# Pruning Carolina Fanwort (Cabomba caroliniana)



## co2 (Sep 13, 2004)

Yes, you can cut it there, strip of the bottom ~2" of leaves and replant the top. The part below that will look ugly, but supposedly you can leave it and sideshoots might come out, but I never gave them a chance. When I used Cabomba, I would take the whole stem out and only replant the top, you will get occasional sideshoots anyways. It's kind of a pain to deal with since you have to top it every week (with high light/CO2).


----------



## crazie.eddie (May 31, 2004)

Thanks. When I bought them, it wasn't rooting at all, just all stems. I moved them around and noticed they started rooting. I guess it's a good sign. I also noticed that the tops of the plants closed off after lights out.


----------



## distrbd (Feb 17, 2006)

I can't keep them in the gravel.After a week most of them come out of the gravel and float .I have tried plant anchors,rocks , but to no avail. don't see much roots on the stems,lately I lay them horizontally and push the middle and the end in to the gravel and so far they seem to stay put and start giving roots .do you have this problem ?some say I need heavier gravel but I don't think it will work.I have 2.5 WPG light.


----------



## crazie.eddie (May 31, 2004)

I never had any problems with them. Most of the plants I bought contain no plant anchors or weights, especially my Carolina Fanwort. They seem to hold just fine. Of course, I have about 3-4 inches of gravel (sloping areas) and my gravel is larger than sand and smaller than the average gravel. I've included a pic below...
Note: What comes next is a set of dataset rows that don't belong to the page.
(** [writeNfcTag] (lines 70-90) *)
Definition writeNfcTag (e : Env) (selected : CardData) : M unit :=
  try_finally
    (try_catch
       (let message := message_of selected in
        bytes <- ask (Ndef_encodeMessage message)
                     (encodeMessage_answer e message) ;;
        match bytes with
        | Some bs =>
            ask (NfcManager_transceive bs) (transceive_answer e bs) ;;
            call (Alert_alert "Success"
                    "Card information has been written to the NFC tag.")
        | None =>
            call (Alert_alert "Error" "Failed to encode the NDEF message.")
        end)
       (fun error =>
          call (console_error "Error writing NFC tag:" error) ;;
          call (Alert_alert "Error" "Failed to write the NFC tag.")))
    (unawaited cancelTechnologyRequest).

(** [handleCardSelection] (lines 92-94) *)
Definition handleCardSelection (card : CardData) : M unit :=
  setSelectedCard (Some card).

(** [handleShare] (lines 96-104) *)
Definition handleShare (e : Env) : M unit :=
  selected <- read_selectedCard ;;
  match selected with
  | Some card =>
      writeNfcTag e card ;;
      call (onCardSelected card) ;;
      call onClose
  | None => call (Alert_alert "Error" "Please select a card to share.")
  end.

(** The mount effect (lines 26-41): [fetchCards()] is not awaited. *)
Definition mount_effect (e : Env) : M unit := unawaited (fetchCards e).

(** The visibility effect (lines 43-49), run at mount and on every change
    of [visible]; neither call is awaited. *)
Definition visible_effect (e : Env) (visible : bool) : M unit :=
  if visible then unawaited (startNFC e) else unawaited stopNFC.

(** What can happen to a mounted component: the host changes [visible],
    or the user presses a card of the list, the share button, the cancel
    button (or the system back button, [onRequestClose]). *)
Inductive Action :=
| SetVisible (visible : bool)
| PressCard (item : CardData)
| PressShare
| PressCancel.

Definition step (e : Env) (a : Action) : M unit :=
  match a with
  | SetVisible v => visible_effect e v
  | PressCard item => handleCardSelection item
  | PressShare => handleShare e
  | PressCancel => call onClose
  end.

(** A run: each action meets its own answers of the collaborators, and
    finds the component settled: the handlers of the actions before it
    have run to their end. *)
Fixpoint run (script : list (Env * Action)) : M unit :=
  match script with
  | [] => ret tt
  | (e, a) :: script' => step e a ;; run script'
  end.

(** Mounting: first render with the initial state, then both effects. *)
Definition mount (e : Env) (visible : bool) : M unit :=
  mount_effect e ;; visible_effect e visible.

Definition result_of {A} (x : outcome A * World * list Call) : outcome A :=
  fst (fst x).
Definition world_of {A} (x : outcome A * World * list Call) : World :=
  snd (fst x).
Definition calls_of {A} (x : outcome A * World * list Call) : list Call :=
  snd x.

Definition is_transceive (c : Call) : bool :=
  match c with NfcManager_transceive _ => true | _ => false end.

Definition is_alert (c : Call) : bool :=
  match c with Alert_alert _ _ => true | _ => false end.

(** Calls that act on the reader session. *)
Definition is_session_call (c : Call) : bool :=
  match c with
  | NfcManager_start | NfcManager_requestTechnology _ | NfcManager_getTag
  | NfcManager_cancelTechnologyRequest | Ndef_encodeMessage _
  | NfcManager_transceive _ => true
  | _ => false
  end.

Definition is_encodeMessage (c : Call) : bool :=
  match c with Ndef_encodeMessage _ => true | _ => false end.

(** Calls to the host screen. *)
Definition is_host_call (c : Call) : bool :=
  match c with onCardSelected _ | onClose => true | _ => false end.

(* ================================================================= *)
(** ** Sample environments *)

Definition select (card : CardData) (w : World) : World :=
  {| cards := cards w; selectedCard := Some card; session := session w |}.

(** Two stored documents with different keys whose data carry the same
    [id] field. *)
Definition sample_docs : list QueryDocumentSnapshot :=
  [ {| doc_id := lit "docA";
       doc_data := {| id := lit "1"; firstName := lit "Ann"; lastName := lit "Lee";
                      type := Work; phone := lit "555-1"; workNumber := None |} |};
    {| doc_id := lit "docB";
       doc_data := {| id := lit "1"; firstName := lit "Bo"; lastName := lit "Ray";
                      type := Student; phone := lit "555-2";
                      workNumber := Some (lit "555-3") |} |} ].

(** A signed-in user, two stored cards, a reader that works. *)
Definition env_ok : Env :=
  {| currentUser := Some {| uid := lit "u1" |};
     getDocs_answer := fun _ => Returned sample_docs;
     start_answer := Returned tt;
     requestTechnology_answer := Returned tt;
     getTag_answer := Returned (Some {| tag_id := [4; 1] |});
     encodeMessage_answer := fun _ => Returned (Some [1; 2; 3]);
     transceive_answer := fun _ => Returned [] |}.

(** The transmission throws. *)
Definition env_write_fails : Env :=
  {| currentUser := currentUser env_ok;
     getDocs_answer := getDocs_answer env_ok;
     start_answer := Returned tt;
     requestTechnology_answer := Returned tt;
     getTag_answer := Returned None;
     encodeMessage_answer := fun _ => Returned (Some [1; 2; 3]);
     transceive_answer := fun _ => Thrown (Error "tag lost") |}.

(** The encoder yields no byte sequence. *)
Definition env_encode_fails : Env :=
  {| currentUser := currentUser env_ok;
     getDocs_answer := getDocs_answer env_ok;
     start_answer := Returned tt;
     requestTechnology_answer := Returned tt;
     getTag_answer := Returned None;
     encodeMessage_answer := fun _ => Returned None;
     transceive_answer := fun _ => Returned [] |}.

(** Nobody is signed in. *)
Definition env_signed_out : Env :=
  {| currentUser := None;
     getDocs_answer := fun _ => Thrown (Error "permission-denied");
     start_answer := Returned tt;
     requestTechnology_answer := Returned tt;
     getTag_answer := Returned None;
     encodeMessage_answer := fun _ => Returned (Some [1; 2; 3]);
     transceive_answer := fun _ => Returned [] |}.

(** A JSON text literal, written with ['] where the text has a double
    quote. *)
Definition lit_json (s : string) : jsstring :=
  map (fun c => if c =? 39 then 34 else c) (lit s).

(** The card of the spec's example. *)
Definition ann : CardData :=
  {| id := lit "1"; firstName := lit "Ann"; lastName := lit "Lee";
     type := Work; phone := lit "555-1"; workNumber := None |}.

(* ================================================================= *)
(** ** Vocabulary of the statements *)

Definition is_release (c : Call) : bool :=
  match c with NfcManager_cancelTechnologyRequest => true | _ => false end.

(** The properties that [JSON.stringify] writes: those with a string
    value, in property order. *)
Fixpoint written (o : obj) : list (jsstring * jsstring) :=
  match o with
  | [] => []
  | (k, VString s) :: o' => (k, s) :: written o'
  | (_, VUndefined) :: o' => written o'
  end.

Definition member_text (kv : jsstring * jsstring) : jsstring :=
  JSON.QuoteJSONString (fst kv) ++ 58 :: JSON.QuoteJSONString (snd kv).

Definition as_prop (kv : jsstring * jsstring) : jsstring * jsval :=
  (fst kv, VString (snd kv)).

(** Adding the members one by one, as the parser does. *)
Definition add_all (acc : obj) (kvs : list (jsstring * jsstring)) : obj :=
  fold_left (fun a kv => obj_set (fst kv) (VString (snd kv)) a) kvs acc.

(** The world after the session is released. *)
Definition released (w : World) : World :=
  {| cards := cards w; selectedCard := selectedCard w; session := false |}.

(** The calls of one write attempt before the release, by outcome. *)
Definition attempt_calls (e : Env) (selected : CardData) : list Call :=
  let message := message_of selected in
  Ndef_encodeMessage message ::
  match encodeMessage_answer e message with
  | Returned (Some bs) =>
      NfcManager_transceive bs ::
      match transceive_answer e bs with
      | Returned _ =>
          [Alert_alert "Success"
             "Card information has been written to the NFC tag."]
      | Thrown error =>
          [console_error "Error writing NFC tag:" error;
           Alert_alert "Error" "Failed to write the NFC tag."]
      end
  | Returned None => [Alert_alert "Error" "Failed to encode the NDEF message."]
  | Thrown error =>
      [console_error "Error writing NFC tag:" error;
       Alert_alert "Error" "Failed to write the NFC tag."]
  end.

Definition write_calls (e : Env) (selected : CardData) : list Call :=
  attempt_calls e selected ++ [NfcManager_cancelTechnologyRequest].

(** The three outcomes of the design. *)
Inductive WriteOutcome := Written | EncodeFailed | WriteFailed.

Definition write_outcome (e : Env) (selected : CardData) : WriteOutcome :=
  match encodeMessage_answer e (message_of selected) with
  | Returned (Some bs) =>
      match transceive_answer e bs with
      | Returned _ => Written
      | Thrown _ => WriteFailed
      end
  | Returned None => EncodeFailed
  | Thrown _ => WriteFailed
  end.

(** What each action does to the selection. *)
Definition selection_after (a : Action) (before : option CardData)
  : option CardData :=
  match a with
  | PressCard item => Some item
  | _ => before
  end.

(** A card whose fields exercise the escapes: a quote, a backslash, a
    line feed, a lone high surrogate, a surrogate pair, a code unit above
    the surrogates and a control character. *)
Definition odd_card : CardData :=
  {| id := [34; 92; 10]; firstName := [0xD83D]; lastName := [0xD83D; 0xDE00];
     type := Student; phone := [0xFFFF; 31]; workNumber := Some [] |}.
They pack nicely as you can see here...










How deep is your substrate? Do you have any fish that maybe pulling them out?


----------



## distrbd (Feb 17, 2006)

I have the same size gravel but you maybe right about fish pulling them out,I have SAE,,clown loaches , and a huge Gurrami ,these are the fish that may be the ones who commit this crime .but I like these fish more than the plant so I think I'll Keep the fish.


----------



## slickwillislim (Nov 9, 2005)

Every time topped them they replaced that same single stem. I doubled and then trippled the amount in my tank without taking out the bottoms. I only occassionaly got it to send out multiple stems. I eventually got so annoyed with how fast it grew that I took almost all of it out. I only left a few stems in.


----------



## crazie.eddie (May 31, 2004)

distrbd said:


> I have the same size gravel but you maybe right about fish pulling them out,I have SAE,,clown loaches , and a huge Gurrami ,these are the fish that may be the ones who commit this crime .but I like these fish more than the plant so I think I'll Keep the fish.
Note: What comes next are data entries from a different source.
(** ** The plugin *)

(** [self]: the configuration read in [__init__], the session, and what
    the plugin takes from [PluginBase] of the host framework, which is not
    part of this repository: its methods may raise.  The trigger tag is a
    str, as the configuration has it; the API key is whatever the
    configuration holds, [None] when it holds none. *)
Record plugin : Type := {
  api_key : value;
  trigger_tag : string;
  session_get : string -> gmap string value -> http_outcome;
  name : value;
  _extract_username : gmap string value -> result value;
  _log_plugin_action : string -> string -> result unit;
  _validate_plugin_response : gmap string value -> result value;
}.

Definition saucenao_api_url : string := "https://saucenao.com/search.php".

Definition nothing_found : string := "没有找到相似的图片哦～".

Section Nao.

(** The interpreter's [repr] of floats, lists and dicts. *)
Variable repr : value -> string.
Variable self : plugin.

Local Abbreviation str := (Py.str repr).

Local Open Scope res_scope.

(** The body of the [for file_info in files] loop. *)
Definition extract_file (images : list value) (file_info : value)
  : result (list value) :=
  match file_info with
  | VDict fi =>
      let file_type := Py.get_default fi "type" (VStr "") in
      image <- Py.startswith file_type "image/" ;;
      if image then
        let url := Py.or (Py.get fi "url") (Py.get fi "thumbnailUrl") in
        if Py.truthy url then Ok ((images ++ [url])%list) else Ok images
      else Ok images
  | _ => Ok images
  end.

Definition _extract_images_from_note (note_data : gmap string value)
  : result (list value) :=
  let images := [] in
  note <- Py.as_dict (Py.get_default note_data "note" (VDict note_data)) ;;
  let files := Py.get_default note "files" (VList []) in
  items <- Py.iter files ;;
  Res.for_each extract_file items images.

Definition _has_trigger_tag (note_data : gmap string value) : result bool :=
  note <- Py.as_dict (Py.get_default note_data "note" (VDict note_data)) ;;
  let text := Py.or (Py.get_default note "text" (VStr "")) (VStr "") in
  Py.contains_tag (trigger_tag self) text.

(** The fields [_parse_saucenao_response] reads from the header and the
    data of the first result. *)
Definition similarity_of (header : gmap string value) : value :=
  Py.get_default header "similarity" (VStr "0").

Definition title_of (result_data : gmap string value) : value :=
  Py.or (Py.or (Py.or (Py.or (Py.get result_data "title")
                             (Py.get result_data "jp_name"))
                      (Py.get result_data "eng_name"))
               (Py.get result_data "source"))
        (VStr "未知").

Definition author_of (result_data : gmap string value) : value :=
  Py.or (Py.or (Py.or (Py.get result_data "author")
                      (Py.get result_data "member_name"))
               (Py.get result_data "creator"))
        (VStr "未知").

Definition source_url_of (result_data : gmap string value) : result value :=
  first <- (if Py.truthy (Py.get result_data "ext_urls")
            then Py.index0
                   (Py.get_default result_data "ext_urls" (VList [VDict ∅]))
            else Ok VNone) ;;
  Ok (Py.or first (VStr "")).

Definition index_name_of (header : gmap string value) : value :=
  Py.get_default header "index_name" (VStr "").

(** The text block built from the five fields. *)
Definition format_result (similarity title author source_url index_name : value)
  : string :=
  let result_text := "🔍 相似度: " +:+ str similarity +:+ "%" +:+ Py.nl +:+ Py.nl in
  let result_text := result_text +:+ "📝 标题: " +:+ str title +:+ Py.nl in
  let result_text := result_text +:+ "👤 作者: " +:+ str author +:+ Py.nl in
  let result_text :=
    if Py.truthy source_url
    then result_text +:+ "🔗 来源: " +:+ str source_url +:+ Py.nl
    else result_text in
  let result_text :=
    if Py.truthy index_name
    then result_text +:+ "📚 数据库: " +:+ str index_name
    else result_text in
  result_text.

(** The [try] block of [_parse_saucenao_response]. *)
Definition parse_results (data : value) : result (option string) :=
  d <- Py.as_dict data ;;
  let results := Py.get_default d "results" (VList []) in
  if negb (Py.truthy results) then Ok None else
  first_result <- Py.index0 results ;;
  first_result <- Py.as_dict first_result ;;
  let header := Py.get_default first_result "header" (VDict ∅) in
  let result_data := Py.get_default first_result "data" (VDict ∅) in
  header <- Py.as_dict header ;;
  let similarity := similarity_of header in
  result_data <- Py.as_dict result_data ;;
  let title := title_of result_data in
  let author := author_of result_data in
  source_url <- source_url_of result_data ;;
  let index_name := index_name_of header in
  Ok (Some (format_result similarity title author source_url index_name)).

Local Close Scope res_scope.
Local Open Scope m_scope.

Definition _parse_saucenao_response (data : value) : M.t (option string) :=
  M.try_except
    (M.lift (parse_results data))
    (fun e => M.emit (LogException "解析 SauceNAO 响应失败: " e) ;; M.ret None).

(** The [params] dict of a search: the literal, then the [pop]. *)
Definition search_params (image_url : value) : gmap string value :=
  let params : gmap string value :=
    <["db" := VStr "999"]>
      (<["numres" := VStr "3"]>
         (<["url" := image_url]>
            (<["api_key" := api_key self]>
               (<["output_type" := VStr "2"]> ∅)))) in
  if negb (Py.truthy (api_key self)) then delete "api_key" params else params.

(** [async with self.session.get(url, params=params) as response] *)
Definition session_request (url : string) (params : gmap string value)
  : M.t (Z * result value) :=
  M.emit (Get url params) ;;
  match session_get self url params with
  | Failure e => M.lift (Raise e)
  | Response status json => M.ret (status, json)
  | Interrupted b => M.interrupt b
  end.

Definition _search_image_by_url (image_url : value) : M.t (option string) :=
  M.try_except
    (let params := search_params image_url in
     response <- session_request saucenao_api_url params ;;
     if (response.1 =? 200)%Z then
       data <- M.lift response.2 ;;
       _parse_saucenao_response data
     else
       M.emit (LogError ("SauceNAO API 请求失败: " +:+ pretty response.1)) ;;
       M.ret None)
    (fun e => M.emit (LogException "SauceNAO 图片搜索失败: " e) ;; M.ret None).

Definition _create_response (response_text : value) (content_key : string)
  : M.t (gmap string value) :=
  M.try_except
    (let response : gmap string value :=
       <[content_key := response_text]>
         (<["plugin_name" := name self]>
            (<["handled" := VBool true]> ∅)) in
     valid <- M.lift (_validate_plugin_response self response) ;;
     M.ret (if Py.truthy valid then response else ∅))
    (fun e => M.emit (LogException "创建响应时出错: " e) ;; M.ret ∅).

(** [search_result or "没有找到相似的图片哦～"] on an [Optional[str]]. *)
Definition result_or_nothing_found (search_result : option string) : value :=
  Py.or (from_option VStr VNone search_result) (VStr nothing_found).

Definition _handle_image_search_event (data : gmap string value)
    (action_desc : string) : M.t (option (gmap string value)) :=
  M.try_except
    (images <- M.lift (_extract_images_from_note data) ;;
     if negb (Py.truthy (VList images)) then M.ret None else
     has_tag <- M.lift (_has_trigger_tag data) ;;
     if negb has_tag then M.ret None else
     image_url <- M.lift (Py.index0 (VList images)) ;;
     username <- M.lift (_extract_username self data) ;;
     M.lift (_log_plugin_action self action_desc ("来自 @" +:+ str username)) ;;
     search_result <- _search_image_by_url image_url ;;
     response <- _create_response (result_or_nothing_found search_result)
                   "response" ;;
     M.ret (Some response))
    (fun e => M.emit (LogException "NaoPlugin 处理图片事件出错: " e) ;;
              M.ret None).

Definition on_mention (mention_data : gmap string value)
  : M.t (option (gmap string value)) :=
  _handle_image_search_event mention_data "处理 Nao 图片识别请求".

Definition on_message (message_data : gmap string value)
  : M.t (option (gmap string value)) :=
  _handle_image_search_event message_data "处理 Nao 图片识别消息".

End Nao.

(** ** What the specification speaks of *)

(** An entry of [files] that [_extract_images_from_note] can look at
    without raising: anything that is not a mapping, or a mapping whose
    [type] is absent or a str. *)
Definition typed_entry (v : value) : bool :=
  match v with
  | VDict fi =>
      match Py.get_default fi "type" (VStr "") with
      | VStr _ => true
      | _ => false
      end
  | _ => true
  end.

Definition is_mapping (v : value) : bool :=
  match v with
  | VDict _ => true
  | _ => false
  end.

(** An attachment whose type field starts with [image/]. *)
Definition image_typed (v : value) : bool :=
  match v with
  | VDict fi =>
      match Py.get_default fi "type" (VStr "") with
      | VStr t => String.prefix "image/" t
      | _ => false
      end
  | _ => false
  end.

(** The URL of an image attachment in the specification's words: the
    direct URL when it is truthy, else the thumbnail URL when that is
    truthy, else none; nothing for an entry that is not an image
    attachment. *)
Definition attachment_image (v : value) : option value :=
  match v with
  | VDict fi =>
      if image_typed v then
        if Py.truthy (Py.get fi "url") then Some (Py.get fi "url")
        else if Py.truthy (Py.get fi "thumbnailUrl")
             then Some (Py.get fi "thumbnailUrl")
             else None
      else None
  | _ => None
  end.

(** [self] with another session behind it. *)
Definition with_session (self : plugin)
    (get : string -> gmap string value -> http_outcome) : plugin :=
  {| api_key := api_key self;
     trigger_tag := trigger_tag self;
     session_get := get;
     name := name self;
     _extract_username := _extract_username self;
     _log_plugin_action := _log_plugin_action self;
     _validate_plugin_response := _validate_plugin_response self |}.

(** The response mapping [_create_response] builds before validation. *)
Definition response_of (self : plugin) (response_text : value)
    (content_key : string) : gmap string value :=
  <[content_key := response_text]>
    (<["plugin_name" := name self]> (<["handled" := VBool true]> ∅)).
I have clown loaches and they seem to be fine with my plants. I know the SAE's swim rapidly at times and maybe bump into them and kick them from the substrate.



slickwillislim said:


> Every time topped them they replaced that same single stem. I doubled and then trippled the amount in my tank without taking out the bottoms. I only occassionaly got it to send out multiple stems. I eventually got so annoyed with how fast it grew that I took almost all of it out. I only left a few stems in.


Glad to hear. I'm starting to like them alot more. I went back to the LFS to see if they sold them, which they did, but they were labeled as Purple Cabomba. Unfortunately, they were out. But knowing they grow quickly, I can clip them and replant the stems. I have noticed that they have grown a little already since I got them, which is why I asked about clipping them.


----------



## crazie.eddie (May 31, 2004)

These are great plants, but boy, do they grow! The top half I cut continue to grow, while the bottom half seems to thrive, but I haven't seen any signs of growth from where I cut it.


----------



## tom855 (Jan 31, 2006)

I'll tell you how I prune it. I put it in the tank. Presto it's pruned.

I bought two big clumps of Green and Purple Cabomba and went on vacation for 5 days. Came back and the entire crop of Cabomba was gone. I mean GONE. Apparently the two Honey Dwarf Gourami's decided to have it for lunch.


----------